For some time, Elon Musk has said artificial intelligence (AI) will replace all jobs, save for some that are ‘kinda like a hobby’. If this is true, let us all go home and enjoy Silicon Valley’s utopia of synthetic entertainment, indulge the thoughts and feelings permitted by our smartphones, and await universal nothingness.
Until this happens, however, boardrooms, executive teams and entire workforces must figure out how to benefit from AI. One thing is certain: the technology will shape, even if it does not ‘transform’ per the California dream, every workplace.
Who should own the AI strategy?
For organisations in every sector, making sense of AI is a tough, vital and urgent priority. Who should lead the charge? The nature of the technology brings to mind several front-runners.
Silicon Valley
Big Tech has, without merit or mandate, positioned itself as chief technology officer to the world. Silicon Valley is now straining to call the shots on companies’ AI plans. (After all, someone has to pay for its data centres, cover the cost of power and fund payouts to settle lawsuits.)
Still, would you let the fellow who leased you a cement mixer build your house? No. So why allow Silicon Valley to dictate your AI strategy?

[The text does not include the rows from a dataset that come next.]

(** * twitchcore: a shallow embedding of [cpu.py]

    The emulator keeps two globals, [regfile] and [memory], and one
    procedure [step] that fetches, decodes and executes one RV32I
    instruction.  Python integers are unbounded, so they are modelled
    as [Z]; the 32-bit wrap-around is the explicit mask in
    [Regfile.__setitem__].  Exceptions are modelled by a result type,
    and the globals by explicit state passing: a raised exception
    leaves the globals as they were at the point of the [raise]. *)

From Stdlib Require Import ZArith Strings.Byte Lia.
From stdpp Require Import base numbers list.

Local Open Scope Z_scope.

(** ** Enumerations *)

(** [class Ops(Enum)] *)
Inductive Ops : Set :=
| LUI | LOAD | STORE | AUIPC | BRANCH | JAL | JALR | IMM | OP | MISC | SYSTEM.

Definition Ops_value (o : Ops) : Z :=
  match o with
  | LUI => 55 (* 0b0110111 *)
  | LOAD => 3 (* 0b0000011 *)
  | STORE => 35 (* 0b0100011 *)
  | AUIPC => 23 (* 0b0010111 *)
  | BRANCH => 99 (* 0b1100011 *)
  | JAL => 111 (* 0b1101111 *)
  | JALR => 103 (* 0b1100111 *)
  | IMM => 19 (* 0b0010011 *)
  | OP => 51 (* 0b0110011 *)
  | MISC => 15 (* 0b0001111 *)
  | SYSTEM => 115 (* 0b1110011 *)
  end.

Definition Ops_members : list Ops :=
  [LUI; LOAD; STORE; AUIPC; BRANCH; JAL; JALR; IMM; OP; MISC; SYSTEM].

Definition Ops_eqb (a b : Ops) : bool := Ops_value a =? Ops_value b.

(** [class Funct3(Enum)].  Python makes a name whose value is already
    taken an alias of the first member with that value, so the class has
    eight members; the other names denote the same objects. *)
Inductive Funct3 : Set :=
| ADD | SLLI | SLT | SLTU | XOR | SRL | OR | AND.

Definition Funct3_value (f : Funct3) : Z :=
  match f with
  | ADD => 0 (* 0b000 *)
  | SLLI => 1 (* 0b001 *)
  | SLT => 2 (* 0b010 *)
  | SLTU => 3 (* 0b011 *)
  | XOR => 4 (* 0b100 *)
  | SRL => 5 (* 0b101 *)
  | OR => 6 (* 0b110 *)
  | AND => 7 (* 0b111 *)
  end.

Definition Funct3_members : list Funct3 :=
  [ADD; SLLI; SLT; SLTU; XOR; SRL; OR; AND].

Definition Funct3_eqb (a b : Funct3) : bool := Funct3_value a =? Funct3_value b.

Definition SUB := ADD.
Definition ADDI := ADD.
Definition SLTI := SLT.
Definition SLTIU := SLTU.
Definition XORI := XOR.
Definition SRLI := SRL.
Definition SRA := SRL.
Definition SRAI := SRL.
Definition ORI := OR.
Definition ANDI := AND.
Definition BEQ := ADD.
Definition BNE := SLLI.
Definition BLT := XOR.
Definition BGE := SRL.
Definition BLTU := OR.
Definition BGEU := AND.
Definition ECALL := ADD.
Definition CSRRW := SLLI.
Definition CSRRS := SLT.
Definition CSRRC := SLTU.
Definition CSRRWI := SRL.
Definition CSRRSI := OR.
Definition CSRRCI := AND.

Big Tech’s thinking and products are not the only – and (with other interests at stake) may not be the best – way forward.
Explore for yourself how AI might augment your own value chain.
Finance
Money is a key factor behind automation and workplace ambitions more broadly (as we see in everyday budget wrangles). Under the banner of ‘efficiency’, AI has the potential to streamline processes, replace costly labour and shift how financial capital is deployed.
Still, spreadsheets are simplistic, and AI strategies skewed toward financials, notably cost savings, may not account for the often hidden value that your people create through their jobs.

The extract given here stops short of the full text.